Sulloway e a competição entre irmãos

Segundo esse autor, os primeiros a nascer têm a primeira opção de nicho. Por isso, tentavam agradar aos pais da maneira tradicional por meio do sucesso na escola e do comportamento responsável. Mas, à medida que outros irmãos chegam, os primogênitos precisam lidar com as ameaças à sua prioridade natural na hierarquia de status de irmãos.

A personalidade adulta resultante seria meticulosa e conservadora. Aqueles que nascerem depois terão que resistir ao status mais elevado do primogênito, enquanto procuram maneiras alternativas de se diferenciar aos olhos dos pais. Consequentemente, desenvolvem uma personalidade adulta marcada por um estilo interpessoal empático, uma luta pela singularidade e pontos de vista políticos que são, ao mesmo tempo, igualitários e antiautoritários.

Sulloway se concentrou em organizar sua pesquisa sobre o tema considerando o modelo dos Big Five (Goldberg, 1990).
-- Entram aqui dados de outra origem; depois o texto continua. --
Local Open Scope Z_scope.

Record scan_db := mk_sdb { sc_catalogue : catalogue; sc_acks : gmap Z pydict }.

(** ** [list_scans] *)

Record SnapshotOut := mk_snapshot_out {
  so_id : Z; so_host_id : Z; so_volume_id : Z; so_mode : string; so_started_at : Z; so_finished_at : option Z;
  so_entry_count : Z; so_total_size_on_disk : Z; so_warning_ack : option pydict;
}.

Definition snapshot_out (acks : gmap Z pydict) (s : Snapshot) : SnapshotOut :=
  mk_snapshot_out (sn_id s) (sn_host_id s) (sn_volume_id s) (sn_mode s) (sn_started s) (sn_finished s) (sn_file_count s)
    (sn_total_size s) (acks !! sn_id s).

(** [session.get(Volume, id)], with its 404 and the check of the scope. *)
Definition scoped_volume (cat : catalogue) (scope : ScopeFilter) (volume_id : Z) : reply Volume :=
  match find_volume cat volume_id with
  | None => http 404 "unknown volume"
  | Some v => _ ← lift (check_target scope (v_host_id v) (Some (v_id v)) (Some (v_kind v))); Ok v
  end.

Definition wanted (volume_id : option Z) (s : Snapshot) : bool :=
  match volume_id with Some v => bool_decide (sn_volume_id s = v) | None => true end.

Definition in_history (scope : ScopeFilter) (volume_id : option Z) (s : Snapshot) (v : Volume) : bool :=
  wanted volume_id s && apply scope (Some sn_host_id) (Some sn_volume_id) (Some (λ _, v_kind v)) s.

Definition scans_in (cat : catalogue) (scope : ScopeFilter) (volume_id : option Z) : list Snapshot :=
  order_by (desc Z.leb) sn_id (joined (Catalogue.volumes cat) sn_volume_id (in_history scope volume_id) (snapshots cat)).*1.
A partir disso, autores como Paulhus, Trapnell e Chen (1999) investigam os efeitos da ordem de nascimento. Em seus estudos, observaram que:

  • Os primogênitos tenderam a ser os mais bem-sucedidos e meticulosos. Também pontuam mais em neuroticismo e extroversão, e menos em amabilidade e abertura.
  • Os nascidos depois tenderam a ser mais rebeldes, liberais e agradáveis.
A ordem de nascimento dos irmãos e as suas relações

As características de personalidade no caso de três irmãos

Um pouco depois, em 2003, os autores Saroglou e Fiasse realizaram outra pesquisa nesse campo. Em seu estudo, os autores investigaram 122 adultos jovens de famílias com três irmãos. Eles obtiveram os seguintes resultados em relação à ordem dos irmãos e à personalidade:

  • Os irmãos do meio pareciam representar o irmão “rebelde” de nascimento. Comparados aos outros irmãos, eles eram menos meticulosos, menos religiosos e tinham um desempenho escolar menor. Também eram mais impulsivos e abertos à fantasia.
  • Os irmãos mais novos foram os mais agradáveis e calorosos.
  • Os primogênitos viam a si mesmos como mais meticulosos e com melhor desempenho.
  • Os últimos a nascer viam a si mesmos como mais agradáveis, liberais e rebeldes.
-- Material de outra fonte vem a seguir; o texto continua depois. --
Definition throttle_valid (t : Throttle) : bool :=
  (1 <=? io_max_mbps t) && (0 <=? cpu_max_percent t) && (cpu_max_percent t <=? hundred) && (1 <=? walk_concurrency t) &&
  (1 <=? hash_concurrency t) && throttle_ok hundred (profile t).

(** ** The model *)

Record AgentConfig := mk_config {
  host_id : string; ingest_url : string; client_cert_path : string; client_key_path : string; server_ca_path : string;
  scan_scope : list string; fullbit_scope : list string; exclude_scope : list string; scope_labels : list (string * string);
  write_enabled : bool; orchestrator_pubkey_ref : option string; orchestrator_key_id : string; orchestrator_signing_algorithm : string;
  quarantine_dir : option string; act_audit_path : option string; cross_mounts : bool; adapter : option AdapterConfig;
  adapter_pool : option string; remote_targets : list RemoteBackendConfig;
  preview_grant_pubkey_ref : option string; preview_grant_key_id : string; preview_nonce_dir : option string;
  browse_grant_pubkey_ref : option string; browse_grant_key_id : string; browse_nonce_dir : option string; throttle : Throttle;
}.

(** [str(validate_config_path(value))]. *)
Definition _abs_path (value : string) : option string := path_str <$> config_path value.
Definition _opt_abs_path (value : option string) : option (option string) :=
  match value with None => Some None | Some v => Some <$> _abs_path v end.
Definition _scope_paths_absolute (value : list string) : option (list string) := mapM _abs_path value.

Definition _https_only (value : string) : bool := startswith "https://" value.

Definition _adapter_pool_required_with_adapter (c : AgentConfig) : bool :=
  match adapter c with Some _ => present (adapter_pool c) | None => true end.
Definition _must_scan_something (c : AgentConfig) : bool :=
  negb (bool_decide (scan_scope c = []) && match remote_targets c with [] => true | _ => false end).

Definition checked (b : bool) : option () := if b then Some () else None.

(** [AgentConfig.model_validate]: the field validators, then the model's. *)
Definition model_validate (c : AgentConfig) : option AgentConfig :=
  _ ← checked (negb (bool_decide (host_id c = "")) && _https_only (ingest_url c));
  cert ← _abs_path (client_cert_path c);
  key ← _abs_path (client_key_path c);
  ca ← _abs_path (server_ca_path c);
  scan ← _scope_paths_absolute (scan_scope c);
  full ← _scope_paths_absolute (fullbit_scope c);
  excl ← _scope_paths_absolute (exclude_scope c);
  quarantine ← _opt_abs_path (quarantine_dir c);
  act_audit ← _opt_abs_path (act_audit_path c);
  preview ← _opt_abs_path (preview_nonce_dir c);
  browse ← _opt_abs_path (browse_nonce_dir c);
  _ ← checked (match adapter c with Some a => adapter_ok bracketed_host_ok nfkc_ok a | None => true end);
  _ ← checked (forallb remote_ok (remote_targets c));
  _ ← checked (throttle_valid (throttle c));
  let v := mk_config (host_id c) (ingest_url c) cert key ca scan full excl (scope_labels c) (write_enabled c) (orchestrator_pubkey_ref c)
             (orchestrator_key_id c) (orchestrator_signing_algorithm c) quarantine act_audit (cross_mounts c) (adapter c) (adapter_pool c)
             (remote_targets c) (preview_grant_pubkey_ref c) (preview_grant_key_id c) preview (browse_grant_pubkey_ref c)
             (browse_grant_key_id c) browse (throttle c) in
  _ ← checked (_adapter_pool_required_with_adapter v && _must_scan_something v && _fullbit_within_scan_scope scan full);
  Some v.

(** ** The override *)

(** A value of the override, read as the type of its field: [VBad] is one that cannot be. *)
Inductive field_value :=
| VPaths (l : list string) | VLabels (l : list (string * string)) | VBool (b : bool) | VThrottle (t : Throttle)
| VText (s : string) | VOpt (o : option string) | VAdapter (a : option AdapterConfig) | VRemotes (l : list RemoteBackendConfig) | VBad.

Definition _OVERRIDABLE_FIELDS : list string :=
  ["scan_scope"; "fullbit_scope"; "exclude_scope"; "scope_labels"; "cross_mounts"; "throttle"].

Definition with_scopes (scan full excl : list string) (labels : list (string * string)) (cross : bool) (t : Throttle) (c : AgentConfig) : AgentConfig :=
  mk_config (host_id c) (ingest_url c) (client_cert_path c) (client_key_path c) (server_ca_path c) scan full excl labels (write_enabled c)
    (orchestrator_pubkey_ref c) (orchestrator_key_id c) (orchestrator_signing_algorithm c) (quarantine_dir c) (act_audit_path c) cross
    (adapter c) (adapter_pool c) (remote_targets c) (preview_grant_pubkey_ref c) (preview_grant_key_id c) (preview_nonce_dir c)
    (browse_grant_pubkey_ref c) (browse_grant_key_id c) (browse_nonce_dir c) t.

(** One entry of [merged.update(safe)]; a value of the wrong type or a key of no field fails when the merged dict is validated. *)
Definition set_field (kv : string * field_value) (c : AgentConfig) : option AgentConfig :=
  let 'mk_config f0 f1 f2 f3 f4 f5 f6 f7 f8 f9 f10 f11 f12 f13 f14 f15 f16 f17 f18 f19
      f20 f21 f22 f23 f24 f25 := c in
  match kv with
  | ("host_id", VText v) => Some (mk_config v f1 f2 f3 f4 f5 f6 f7 f8 f9 f10 f11 f12 f13 f14 f15 f16 f17 f18 f19 f20 f21 f22 f23 f24 f25)
  | ("ingest_url", VText v) => Some (mk_config f0 v f2 f3 f4 f5 f6 f7 f8 f9 f10 f11 f12 f13 f14 f15 f16 f17 f18 f19 f20 f21 f22 f23 f24 f25)
  | ("client_cert_path", VText v) => Some (mk_config f0 f1 v f3 f4 f5 f6 f7 f8 f9 f10 f11 f12 f13 f14 f15 f16 f17 f18 f19 f20 f21 f22 f23 f24 f25)
  | ("client_key_path", VText v) => Some (mk_config f0 f1 f2 v f4 f5 f6 f7 f8 f9 f10 f11 f12 f13 f14 f15 f16 f17 f18 f19 f20 f21 f22 f23 f24 f25)
  | ("server_ca_path", VText v) => Some (mk_config f0 f1 f2 f3 v f5 f6 f7 f8 f9 f10 f11 f12 f13 f14 f15 f16 f17 f18 f19 f20 f21 f22 f23 f24 f25)
  | ("scan_scope", VPaths v) => Some (mk_config f0 f1 f2 f3 f4 v f6 f7 f8 f9 f10 f11 f12 f13 f14 f15 f16 f17 f18 f19 f20 f21 f22 f23 f24 f25)
  | ("fullbit_scope", VPaths v) => Some (mk_config f0 f1 f2 f3 f4 f5 v f7 f8 f9 f10 f11 f12 f13 f14 f15 f16 f17 f18 f19 f20 f21 f22 f23 f24 f25)
  | ("exclude_scope", VPaths v) => Some (mk_config f0 f1 f2 f3 f4 f5 f6 v f8 f9 f10 f11 f12 f13 f14 f15 f16 f17 f18 f19 f20 f21 f22 f23 f24 f25)
  | ("scope_labels", VLabels v) => Some (mk_config f0 f1 f2 f3 f4 f5 f6 f7 v f9 f10 f11 f12 f13 f14 f15 f16 f17 f18 f19 f20 f21 f22 f23 f24 f25)
  | ("write_enabled", VBool v) => Some (mk_config f0 f1 f2 f3 f4 f5 f6 f7 f8 v f10 f11 f12 f13 f14 f15 f16 f17 f18 f19 f20 f21 f22 f23 f24 f25)
  | ("orchestrator_pubkey_ref", VOpt v) => Some (mk_config f0 f1 f2 f3 f4 f5 f6 f7 f8 f9 v f11 f12 f13 f14 f15 f16 f17 f18 f19 f20 f21 f22 f23 f24 f25)
  | ("orchestrator_key_id", VText v) => Some (mk_config f0 f1 f2 f3 f4 f5 f6 f7 f8 f9 f10 v f12 f13 f14 f15 f16 f17 f18 f19 f20 f21 f22 f23 f24 f25)
  | ("orchestrator_signing_algorithm", VText v) => Some (mk_config f0 f1 f2 f3 f4 f5 f6 f7 f8 f9 f10 f11 v f13 f14 f15 f16 f17 f18 f19 f20 f21 f22 f23 f24 f25)
  | ("quarantine_dir", VOpt v) => Some (mk_config f0 f1 f2 f3 f4 f5 f6 f7 f8 f9 f10 f11 f12 v f14 f15 f16 f17 f18 f19 f20 f21 f22 f23 f24 f25)
  | ("act_audit_path", VOpt v) => Some (mk_config f0 f1 f2 f3 f4 f5 f6 f7 f8 f9 f10 f11 f12 f13 v f15 f16 f17 f18 f19 f20 f21 f22 f23 f24 f25)
  | ("cross_mounts", VBool v) => Some (mk_config f0 f1 f2 f3 f4 f5 f6 f7 f8 f9 f10 f11 f12 f13 f14 v f16 f17 f18 f19 f20 f21 f22 f23 f24 f25)
  | ("adapter", VAdapter v) => Some (mk_config f0 f1 f2 f3 f4 f5 f6 f7 f8 f9 f10 f11 f12 f13 f14 f15 v f17 f18 f19 f20 f21 f22 f23 f24 f25)
  | ("adapter_pool", VOpt v) => Some (mk_config f0 f1 f2 f3 f4 f5 f6 f7 f8 f9 f10 f11 f12 f13 f14 f15 f16 v f18 f19 f20 f21 f22 f23 f24 f25)
  | ("remote_targets", VRemotes v) => Some (mk_config f0 f1 f2 f3 f4 f5 f6 f7 f8 f9 f10 f11 f12 f13 f14 f15 f16 f17 v f19 f20 f21 f22 f23 f24 f25)
  | ("preview_grant_pubkey_ref", VOpt v) => Some (mk_config f0 f1 f2 f3 f4 f5 f6 f7 f8 f9 f10 f11 f12 f13 f14 f15 f16 f17 f18 v f20 f21 f22 f23 f24 f25)
  | ("preview_grant_key_id", VText v) => Some (mk_config f0 f1 f2 f3 f4 f5 f6 f7 f8 f9 f10 f11 f12 f13 f14 f15 f16 f17 f18 f19 v f21 f22 f23 f24 f25)
  | ("preview_nonce_dir", VOpt v) => Some (mk_config f0 f1 f2 f3 f4 f5 f6 f7 f8 f9 f10 f11 f12 f13 f14 f15 f16 f17 f18 f19 f20 v f22 f23 f24 f25)
  | ("browse_grant_pubkey_ref", VOpt v) => Some (mk_config f0 f1 f2 f3 f4 f5 f6 f7 f8 f9 f10 f11 f12 f13 f14 f15 f16 f17 f18 f19 f20 f21 v f23 f24 f25)
  | ("browse_grant_key_id", VText v) => Some (mk_config f0 f1 f2 f3 f4 f5 f6 f7 f8 f9 f10 f11 f12 f13 f14 f15 f16 f17 f18 f19 f20 f21 f22 v f24 f25)
  | ("browse_nonce_dir", VOpt v) => Some (mk_config f0 f1 f2 f3 f4 f5 f6 f7 f8 f9 f10 f11 f12 f13 f14 f15 f16 f17 f18 f19 f20 f21 f22 f23 v f25)
  | ("throttle", VThrottle v) => Some (mk_config f0 f1 f2 f3 f4 f5 f6 f7 f8 f9 f10 f11 f12 f13 f14 f15 f16 f17 f18 f19 f20 f21 f22 f23 f24 v)
  | _ => None
  end.

Fixpoint update (safe : list (string * field_value)) (c : AgentConfig) : option AgentConfig :=
  match safe with [] => Some c | kv :: safe => d ← set_field kv c; update safe d end.

Definition overridable (kv : string * field_value) : bool := bool_decide (kv.1 ∈ _OVERRIDABLE_FIELDS).

Definition with_override (override : list (string * field_value)) (c : AgentConfig) : option AgentConfig :=
  match filter (λ kv, overridable kv) override with
  | [] => Some c
  | safe => merged ← update safe c; model_validate merged
  end.

(** [_apply_config_override] of [agent/__main__.py]: what was fetched ([None]: the request failed or there is none), on a validated configuration. *)
Definition _apply_config_override (fetched : option (list (string * field_value))) (c : AgentConfig) : AgentConfig :=
  match fetched with
  | None | Some [] => c
  | Some override => default c (with_override override c)
  end.

(** The part that a run uses. *)
Definition run_config (c : AgentConfig) : Runner.AgentConfig :=
  Runner.mk_config (host_id c) (scan_scope c) (fullbit_scope c) (exclude_scope c) (cross_mounts c) (scope_labels c) (mount_key <$> remote_targets c).

(** What is reported to core. *)
Definition reportable (c : AgentConfig) : list (string * field_value) :=
  [("scan_scope", VPaths (scan_scope c)); ("fullbit_scope", VPaths (fullbit_scope c)); ("exclude_scope", VPaths (exclude_scope c));
   ("cross_mounts", VBool (cross_mounts c)); ("write_enabled", VBool (write_enabled c)); ("throttle", VThrottle (throttle c))].
End Config.

(** ** Validation *)

Lemma abs_path_idem s t : _abs_path s = Some t → _abs_path t = Some t.
Proof. intros (p & Hp & ->)%fmap_Some. apply fmap_Some. exists p. split; [|done]. by eapply config_path_str. Qed.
Aparentemente, a ordem do nascimento dos irmãos pode ter algo a ver com a sua personalidade. Todos os estudos sobre o assunto concluem que são necessárias mais pesquisas nesse campo. Pesquisas futuras deveriam, portanto, levar em consideração as variáveis que não puderam ser controladas nas pesquisas anteriores. Assim, seria possível obter resultados mais claros sobre o assunto.
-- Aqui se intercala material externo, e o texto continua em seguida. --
(** The values [__cmp__] may meet on its right: a morphism defined by a
    fan morphism, an integer, or an instance of some other class. *)
Inductive pyobject : Type :=
| Obj_fan_toric (f : SchemeMorphism_fan_toric_variety)
| Obj_int (z : Z)
| Obj_other (n : nat).

(** [type(x)] *)
Definition type_of (x : pyobject) : pyclass :=
  match x with
  | Obj_fan_toric _ => Class_fan_toric_variety
  | Obj_int _ => Class_int
  | Obj_other n => Class_other n
  end.

(** [SchemeMorphism_fan_toric_variety.__cmp__] *)
Definition __cmp__ (self : SchemeMorphism_fan_toric_variety) (right : pyobject) : Z :=
  match right with
  | Obj_fan_toric r =>
      first_nonzero [cmp_ToricVariety (domain self) (domain r);
                     cmp_ToricVariety (codomain self) (codomain r);
                     cmp_FanMorphism (fan_morphism self) (fan_morphism r)]
  | _ => cmp_Z (class_address Class_fan_toric_variety)
               (class_address (type_of right))
  end.

(** *** The geometry library

    The operations on cones, fans, lattices and fan morphisms that
    [morphism.py] calls; their code is outside these files. *)
Class Geometry : Type := {
  (** [fm.image_cone(cone)] *)
  image_cone : FanMorphism -> Cone -> Cone;
  (** [fm.factor()], as the triple [(phi_i, phi_b, phi_s)] *)
  FanMorphism_factor : FanMorphism -> FanMorphism * FanMorphism * FanMorphism;
  (** [f * g] on fan morphisms *)
  FanMorphism_mul : FanMorphism -> FanMorphism -> FanMorphism;
  FanMorphism_is_bundle : FanMorphism -> bool;
  FanMorphism_is_fibration : FanMorphism -> bool;
  FanMorphism_is_injective : FanMorphism -> bool;
  FanMorphism_is_surjective : FanMorphism -> bool;
  FanMorphism_is_birational : FanMorphism -> bool;
  (** [fm.primitive_preimage_cones(cone)] *)
  primitive_preimage_cones : FanMorphism -> Cone -> list Cone;
  (** [fm.relative_star_generators(cone)] *)
  relative_star_generators : FanMorphism -> Cone -> list Cone;
  (** [fm.kernel_fan()], and the echelonized basis matrix of its lattice
      [K] with the coordinates [K.echelon_coordinates(r)] *)
  kernel_fan : FanMorphism -> Fan;
  echelonized_basis_matrix : FanMorphism -> matrix;
  echelon_coordinates : FanMorphism -> vector -> vector;
  (** [M.solve_left(v)], a vector of rationals; the systems solved here
      have a solution, since the image of a ray lies in its image cone *)
  solve_left : matrix -> vector -> list Q;
  (** [Cone(rays)] and [Fan(cones)] *)
  Cone_of_rays : list vector -> Cone;
  Fan_of_cones : list Cone -> Fan;
  (** [fan.contains(cone)] and [fan.embed(cone)] *)
  Fan_contains : Fan -> Cone -> bool;
  Fan_embed : Fan -> Cone -> Cone;
  (** The projection of [_make_fiber]: the coordinates of a ray in the
      saturated lattice [L] spanned by the kernel and the preimages of the
      rays of the base cone, taken to the quotient of [L] by the
      sublattice of the defining cone. *)
  fiber_projection : FanMorphism -> Cone -> Cone -> vector -> vector
}.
  1. Paulhus, D. L., Trapnell, P. D., & Chen, D. (1999). Birth order effects on personality and achievement within families. Psychological Science, 10(6), 482-488.
  2. Sulloway, F.J. (1996). Born to rebel: Birth order, family dynamics, and creative lives. New York: Pantheon.
  3. Saroglou, V., & Fiasse, L. (2003). Birth order, personality, and religion: A study among young adults from a three-sibling family. Personality and Individual differences, 35(1), 19-29.
  4. Ernst, C., & Angst, A. (1983). Birth order: its influence on personality. Berlin, Germany: Springer-Verlag.